Work required
Retype the entries exactly. Include every line.

# # #

(* ===== verification/EvictionPhases.v ===== *)
(** * Eviction: the phases of a pass

    A pass relieves small memory, then spills large memory, then deletes from
    the disk; later phases do not bring back the pressure of earlier ones. When
    it ends over a target, every candidate of that pool was popped, and no
    manifest that is left keeps a blob in the pool ([heaps_end]). *)
From S2P Require Import Prelude Digest Env Config State Accounting Eviction EvictionFrame.
From S2P Require Import EvictionRefs EvictionMaps EvictionUsage EvictionBudget EvictionHeaps.

Section phases.
Context {SHA : Sha256} {ITER : MapIter} {JSON : SerdeJson} {HEAP : BinaryHeap}.
Implicit Types (s : State) (p q : Pass) (old : bool) (k d r : Digest).

(** ** The blobs the table describes *)
Lemma table_gone s0 p q :
  table_inv s0 p -> (forall d, tier_of q d = tier_of p d) ->
  (forall d, blob_gone (blobs (ps p) !! d) (blobs (ps q) !! d)) -> table_inv s0 q.
Proof.
  intros Hp Ht Hb d b Hd. rewrite Ht. destruct (Hb d) as [E|E]; [|congruence]. apply Hp. congruence.
Qed.

Lemma table_spilled s0 p q :
  table_inv s0 p -> (forall d, tier_of q d = tier_of p d) -> (forall d, blob_spilled p q d) -> table_inv s0 q.
Proof.
  intros Hp Ht Hb d b Hd. rewrite Ht. destruct (Hb d) as [E|(b' & Hl & [b1 H1] & E & Hdisk)]; [apply Hp; congruence|].
  destruct (Hp d b1 H1) as (b0 & H0 & Ht0 & _). exists b0. split; [done|]. split; [done|right].
  rewrite Hl in Ht0. injection Ht0 as <-. by rewrite Hd in E; injection E as ->.
Qed.

Lemma drop_manifest_gone io k p d : blob_gone (blobs (ps p) !! d) (blobs (ps (drop_manifest io k p)) !! d).
Proof.
  destruct (drop_manifest_cases io k p) as [[_ ->]|(m & p1 & _ & _ & _ & _ & <- & ->)]; [by left|].
  apply drop_refs_step.
Qed.

Lemma spill_manifest_blobs io la k p q :
  spill_manifest io la k p = Ok q -> (forall d, tier_of q d = tier_of p d) /\ forall d, blob_spilled p q d.
Proof.
  intros E. destruct (spill_manifest_cases io la k p q E) as [[_ ->]|(m & p1 & p2 & _ & _ & _ & Hk & Hb & Es & ->)].
  { split; [done|by left]. }
  destruct (spill_refs_step io _ p1 _ p2 Es) as (Hs & Hsp & _).
  assert (Ht : forall d, tier_of p1 d = tier_of p d) by (intros d; unfold tier_of; by rewrite Hk).
  split; [intros d; rewrite <- Ht; apply (rs_tier _ _ _ Hs)|]. intros d. specialize (Hsp d).
  unfold blob_spilled in *. rewrite Hb, Ht in Hsp. exact Hsp.
Qed.

(** ** Redis entries do not matter *)
Record registry_same p q : Prop := {
  rg_manifests : manifests (ps q) = manifests (ps p);
  rg_blobs : blobs (ps q) = blobs (ps p);
  rg_bks : bks q = bks p;
  rg_large : large_memory_candidates q = large_memory_candidates p;
  rg_disk : forall k, queued k (disk_candidates p) -> queued k (disk_candidates q)
}.

Lemma drop_redis_same b key n p : registry_same p (drop_redis b key n p).
Proof.
  destruct (drop_redis_maps b key n p) as (? & ? & _ & ?). destruct (drop_redis_frame b key n p) as [_ _ ? Hd].
  split; [done..|]. by rewrite Hd.
Qed.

# # #

Answer to the exercise
(* ===== verification/EvictionPhases.v ===== *)
(** * Eviction: the phases of a pass

    A pass relieves small memory, then spills large memory, then deletes from
    the disk; later phases do not bring back the pressure of earlier ones. When
    it ends over a target, every candidate of that pool was popped, and no
    manifest that is left keeps a blob in the pool ([heaps_end]). *)
From S2P Require Import Prelude Digest Env Config State Accounting Eviction EvictionFrame.
From S2P Require Import EvictionRefs EvictionMaps EvictionUsage EvictionBudget EvictionHeaps.

Section phases.
Context {SHA : Sha256} {ITER : MapIter} {JSON : SerdeJson} {HEAP : BinaryHeap}.
Implicit Types (s : State) (p q : Pass) (old : bool) (k d r : Digest).

(** ** The blobs the table describes *)
Lemma table_gone s0 p q :
  table_inv s0 p -> (forall d, tier_of q d = tier_of p d) ->
  (forall d, blob_gone (blobs (ps p) !! d) (blobs (ps q) !! d)) -> table_inv s0 q.
Proof.
  intros Hp Ht Hb d b Hd. rewrite Ht. destruct (Hb d) as [E|E]; [|congruence]. apply Hp. congruence.
Qed.

Lemma table_spilled s0 p q :
  table_inv s0 p -> (forall d, tier_of q d = tier_of p d) -> (forall d, blob_spilled p q d) -> table_inv s0 q.
Proof.
  intros Hp Ht Hb d b Hd. rewrite Ht. destruct (Hb d) as [E|(b' & Hl & [b1 H1] & E & Hdisk)]; [apply Hp; congruence|].
  destruct (Hp d b1 H1) as (b0 & H0 & Ht0 & _). exists b0. split; [done|]. split; [done|right].
  rewrite Hl in Ht0. injection Ht0 as <-. by rewrite Hd in E; injection E as ->.
Qed.

Lemma drop_manifest_gone io k p d : blob_gone (blobs (ps p) !! d) (blobs (ps (drop_manifest io k p)) !! d).
Proof.
  destruct (drop_manifest_cases io k p) as [[_ ->]|(m & p1 & _ & _ & _ & _ & <- & ->)]; [by left|].
  apply drop_refs_step.
Qed.

Lemma spill_manifest_blobs io la k p q :
  spill_manifest io la k p = Ok q -> (forall d, tier_of q d = tier_of p d) /\ forall d, blob_spilled p q d.
Proof.
  intros E. destruct (spill_manifest_cases io la k p q E) as [[_ ->]|(m & p1 & p2 & _ & _ & _ & Hk & Hb & Es & ->)].
  { split; [done|by left]. }
  destruct (spill_refs_step io _ p1 _ p2 Es) as (Hs & Hsp & _).
  assert (Ht : forall d, tier_of p1 d = tier_of p d) by (intros d; unfold tier_of; by rewrite Hk).
  split; [intros d; rewrite <- Ht; apply (rs_tier _ _ _ Hs)|]. intros d. specialize (Hsp d).
  unfold blob_spilled in *. rewrite Hb, Ht in Hsp. exact Hsp.
Qed.

(** ** Redis entries do not matter *)
Record registry_same p q : Prop := {
  rg_manifests : manifests (ps q) = manifests (ps p);
  rg_blobs : blobs (ps q) = blobs (ps p);
  rg_bks : bks q = bks p;
  rg_large : large_memory_candidates q = large_memory_candidates p;
  rg_disk : forall k, queued k (disk_candidates p) -> queued k (disk_candidates q)
}.

Lemma drop_redis_same b key n p : registry_same p (drop_redis b key n p).
Proof.
  destruct (drop_redis_maps b key n p) as (? & ? & _ & ?). destruct (drop_redis_frame b key n p) as [_ _ ? Hd].
  split; [done..|]. by rewrite Hd.
Qed.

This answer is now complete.